Branch continuation inside the essential spectrum for the nonlinear Schr\"odinger equation

TL;DR

This paper proves the existence of a continuous branch of solutions to a nonlinear Schrödinger equation that intersects the essential spectrum, under certain conditions on the parameters and the weight function.

Contribution

It establishes the existence of a solution branch crossing the essential spectrum for the nonlinear Schrödinger equation with specific conditions on the exponent and weight function.

Findings

Existence of a continuous solution branch intersecting the essential spectrum.

The branch intersects for all λ in (-∞, λ_Q).

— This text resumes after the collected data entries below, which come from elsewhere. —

Lemma RequestedUpdate_known (n : nat) (r : FUpdateRequest) :
  KnownMethod (RequestedUpdate n r) = true.
Proof. now destruct r. Qed.

Lemma RequestedUpdates_known (l : list FUpdateRequest) :
  forall n, Forall (fun Update => KnownMethod Update = true) (RequestedUpdates n l).
Proof.
  induction l as [| r l IH]; intros n; constructor;
    [apply RequestedUpdate_known | apply IH].
Qed.

Lemma known_scripts (l : list FBatchUpdateData) :
  Forall (fun Update => KnownMethod Update = true) l ->
  map (fun g => BatchScript (fst g) (snd g)) (GroupUpdates l)
  = map (fun Id => Bracketed Id (map (KnownCall Id) (UpdatesFor Id l))) (DistinctIds l).
Proof.
  intros Hknown. rewrite GroupUpdates_spec, map_map.
  apply map_ext. intros Id. cbn [fst snd]. rewrite BatchScript_Bracketed. f_equal.
  apply map_ext_in. intros u Hu. apply BatchCall_known.
  rewrite List.Forall_forall in Hknown. apply Hknown. eapply UpdatesFor_In, Hu.
Qed.

(** X10.  On an initialized component with batching enabled, a sequence of
    calls of [UpdateChart], [UpdateChartMultiData] and [UpdateChartArray]
    emits nothing and appends one entry per call to the queue, in call
    order.  [ProcessPendingUpdates] then sends one script per chart, in the
    order in which the charts first occur in the queue; the script of a
    chart brackets the batch calls of exactly the entries of that chart, in
    call order; and the queue is empty afterwards.  No request is lost and
    none is sent twice. *)
Theorem requests_are_delivered_in_order
    (l : list FUpdateRequest) (n : nat) (b : UDataVisualizationBridge) :
  bIsInitialized b = true -> bEnableBatchUpdates b = true ->
  let Queue := (PendingUpdates b ++ RequestedUpdates n l)%list in
  run (Requests l) n b = MkRun tt (n + length l) (set_PendingUpdates Queue b) []
  /\ (Forall (fun Update => KnownMethod Update = true) (PendingUpdates b) ->
      Queue <> [] ->
      let r := run (Requests l;; ProcessPendingUpdates) n b in
      ScriptsOf (Emitted r)
      = map (fun Id => Bracketed Id (map (KnownCall Id) (UpdatesFor Id Queue)))
          (DistinctIds Queue)
      /\ PendingUpdates (Final r) = []).
Proof.
  intros Hi Hb. cbn zeta. split; [now apply Requests_batched |].
  intros Hknown Hne. rewrite run_bind, Requests_batched by assumption.
  cbn [Returned Reads Final Emitted app]. unfold ProcessPendingUpdates.
  set (b1 := set_PendingUpdates _ b).
  destruct (ProcessBatchedUpdates_run (n + length l) b1 Hne) as (c & o & -> & Hs).
  cbn [Returned Reads Final Emitted]. split; [| reflexivity].
  rewrite Hs. subst b1. cbn [PendingUpdates set_PendingUpdates].
  apply known_scripts, Forall_app. split; [exact Hknown | apply RequestedUpdates_known].
Qed.

(** **** A flush with nothing to run the scripts *)

Lemma Contains_NoContextResult : UE.Contains NoContextResult "ERROR" = true.
Proof. unfold NoContextResult. now destruct WITH_V8. Qed.

Lemma ExecuteJavaScript_no_context (Script : string) (n : nat)
    (b : UDataVisualizationBridge) :
  WITH_V8 = false \/ JavaScriptContext b = None ->
  run (ExecuteJavaScript Script) n b
  = MkRun NoContextResult n b [JavaScript Script NoContextResult].
Proof.
  intros H. unfold ExecuteJavaScript, NoContextResult. rewrite run_bind.
  cbn [Eff.get run Returned Reads Final Emitted].
  destruct WITH_V8.
  - destruct H as [H | H]; [discriminate |]. rewrite H. reflexivity.
  - reflexivity.
Qed.

Lemma ProcessChartUpdates_no_context (ChartUpdates : string * list FBatchUpdateData)
    (n : nat) (b : UDataVisualizationBridge) :
  WITH_V8 = false \/ JavaScriptContext b = None ->
  run (ProcessChartUpdates ChartUpdates) n b
  = MkRun tt n b (FailedFlush NoContextResult ChartUpdates).
Proof.
  intros H. destruct ChartUpdates as [Id Updates]. unfold ProcessChartUpdates.
  rewrite run_bind, ExecuteJavaScript_no_context by exact H.
  cbn [Returned Reads Final Emitted]. rewrite ReportFailure_run.
  cbn [Returned Reads Final Emitted]. now rewrite Contains_NoContextResult.
Qed.

Lemma ForEach_no_context (Grouped : FGroupedUpdates) (n : nat)
    (b : UDataVisualizationBridge) :
  WITH_V8 = false \/ JavaScriptContext b = None ->
  run (ForEach Grouped ProcessChartUpdates) n b
  = MkRun tt n b (flat_map (FailedFlush NoContextResult) Grouped).
Proof.
  intros H. induction Grouped as [| g Grouped IH]; [reflexivity |].
  change (ForEach (g :: Grouped) ProcessChartUpdates)
    with (ProcessChartUpdates g ≫= fun _ => ForEach Grouped ProcessChartUpdates).
  rewrite run_bind, ProcessChartUpdates_no_context by exact H.
  cbn [Returned Reads Final Emitted]. now rewrite IH.
Qed.

(** X11.  [ApplyBatchedUpdates] does not ask whether the component is
    initialized.  When there is nothing to run a script with (the build has
    no V8, or no context has been created, as on a component that was never
    initialized), every chart's script fails, one error line is logged per
    chart, and the queue is emptied all the same: the updates handed in,
    and those that were pending, are discarded. *)
Theorem ApplyBatchedUpdates_without_a_context_discards
    (Updates : list FBatchUpdateData) (n : nat) (b : UDataVisualizationBridge) :
  WITH_V8 = false \/ JavaScriptContext b = None ->
  (PendingUpdates b ++ Updates)%list <> [] ->
  run (ApplyBatchedUpdates Updates) n b
  = MkRun tt n (set_PendingUpdates [] b)
      (flat_map (FailedFlush NoContextResult)
         (GroupUpdates (PendingUpdates b ++ Updates)))
  /\ UE.Contains NoContextResult "ERROR" = true.
Proof.
  intros H Hne. split; [| apply Contains_NoContextResult].
  unfold ApplyBatchedUpdates. rewrite run_bind.
  cbn [Eff.modify run Returned Reads Final Emitted app].
  set (b1 := set_PendingUpdates _ b).
  unfold ProcessBatchedUpdates. rewrite run_bind.
  cbn [Eff.get run Returned Reads Final Emitted app].
  change (PendingUpdates b1) with (PendingUpdates b ++ Updates)%list.
  destruct (PendingUpdates b ++ Updates)%list as [| u q] eqn:Eq; [now destruct Hne |].
  rewrite run_bind, ForEach_no_context by exact H.
  cbn [Eff.modify run Returned Reads Final Emitted]. now rewrite app_nil_r.
Qed.

(** **** Disposal *)

Lemma Dispose_uninitialized (n : nat) (b : UDataVisualizationBridge) :
  bIsInitialized b = false ->
  run Dispose n b
  = MkRun tt n (set_PendingUpdates [] (set_Dashboards ∅ (set_Charts ∅ b))) [].
Proof.
  intros H. unfold Dispose. rewrite run_bind.
  cbn [Eff.get run Returned Reads Final Emitted]. rewrite H. reflexivity.
Qed.

Lemma Dispose_initialized (n : nat) (b : UDataVisualizationBridge) :
  bIsInitialized b = true ->
  exists Context Output,
    run Dispose n b
    = MkRun tt n
        (set_PendingUpdates []
           (set_Dashboards ∅
              (set_Charts ∅
                 (set_bIsInitialized false
                    (if WITH_V8
                     then set_JavaScriptEngine false (set_JavaScriptContext None b)
                     else set_JavaScriptContext Context b)))))
        Output.
Proof.
  intros H. unfold Dispose. rewrite run_bind.
  cbn [Eff.get run Returned Reads Final Emitted]. rewrite H. unfold when.
  destruct (ClearAllCharts_initialized n b H) as (Result & Context & Line & Hc).
  destruct WITH_V8.
  all: cbn [Eff.modify UE_LOG Eff.emit run Returned Reads Final Emitted mbind M_mbind
            bind mret M_mret ret].
  all: rewrite !run_bind, Hc; cbn [run Returned Reads Final Emitted].
  all: destruct (UE.Contains Result "ERROR"); eexists Context, _; reflexivity.
Qed.

Lemma cleared_id (d : UDataVisualizationBridge) :
  Charts d = ∅ -> Dashboards d = ∅ -> PendingUpdates d = [] ->
  set_PendingUpdates [] (set_Dashboards ∅ (set_Charts ∅ d)) = d.
Proof. destruct d. cbn. now intros -> -> ->. Qed.

(** X12.  [Dispose] leaves a component on which nothing more happens: it is
    not initialized, so a second [Dispose] changes nothing and emits
    nothing, and updates, chart creation and dashboard updates are ignored.
    On an initialized component of a build with V8 it releases the script
    context and the engine; on a component that is not initialized it
    empties the three collections and touches nothing else. *)
Theorem Dispose_is_final (n : nat) (b : UDataVisualizationBridge) :
  let d := Final (run Dispose n b) in
  bIsInitialized d = false
  /\ (WITH_V8 = true -> bIsInitialized b = true ->
      JavaScriptContext d = None /\ JavaScriptEngine d = false)
  /\ (bIsInitialized b = false ->
      run Dispose n b
      = MkRun tt n (set_PendingUpdates [] (set_Dashboards ∅ (set_Charts ∅ b))) [])
  /\ (forall m, run Dispose m d = MkRun tt m d [])
  /\ (forall m ChartId Timestamp Value Config Data,
        run (UpdateChart ChartId Timestamp Value) m d = MkRun tt m d []
        /\ run (CreateLineChart ChartId Config) m d = MkRun tt m d []
        /\ run (UpdateDashboard ChartId Data) m d = MkRun tt m d []).
Proof.
  cbn zeta.
  pose proof (Dispose_clears n b) as (Hc & Hd & Hp & Hi). cbn zeta in *.
  split; [exact Hi | split; [| split; [| split]]].
  - intros HV Hb. destruct (Dispose_initialized n b Hb) as (Context & Output & ->).
    rewrite HV. now cbn.
  - apply Dispose_uninitialized.
  - intros m. rewrite Dispose_uninitialized by exact Hi. now rewrite cleared_id.
  - intros m ChartId Timestamp Value Config Data. split; [| split].
    + apply (Update_uninitialized m _ ChartId Timestamp Value None [] Hi).
    + now apply CreateChartWith_uninitialized.
    + unfold UpdateDashboard. rewrite run_bind.
      cbn [Eff.get run Returned Reads Final Emitted]. now rewrite Hi.
Qed.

Explicit positive constant λ_Q depending on N and the support of Q.

Abstract

We consider the nonlinear stationary Schr\"odinger equation \begin{equation*} -\Delta u -\lambda u= Q(x)|u|^{p-2}u, \qquad \text{in }\mathbb{R}^N \end{equation*} in the case where $N \geq 3$, $p$ is a superlinear, subcritical exponent, $Q$ is a bounded, nonnegative and nontrivial weight function with compact support in $\mathbb{R}^N$ and $\lambda \in \mathbb{R}$ is a parameter. Under further restrictions either on the exponent $p$ or on the shape of $Q$, we establish the existence of a continuous branch $\mathcal{C}$ of nontrivial solutions to this equation which intersects $\{\lambda \} \times L^{s}(\mathbb{R}^N)$ for every $\lambda \in (-\infty, \lambda_Q)$ and $s> \frac{2N}{N-1}$. Here $\lambda_Q>0$ is an explicit positive constant which only depends on $N$ and $\text{diam}(\text{supp }Q)$. In particular, the set of values $\lambda$ along the branch enters the essential spectrum of the operator $-\Delta$.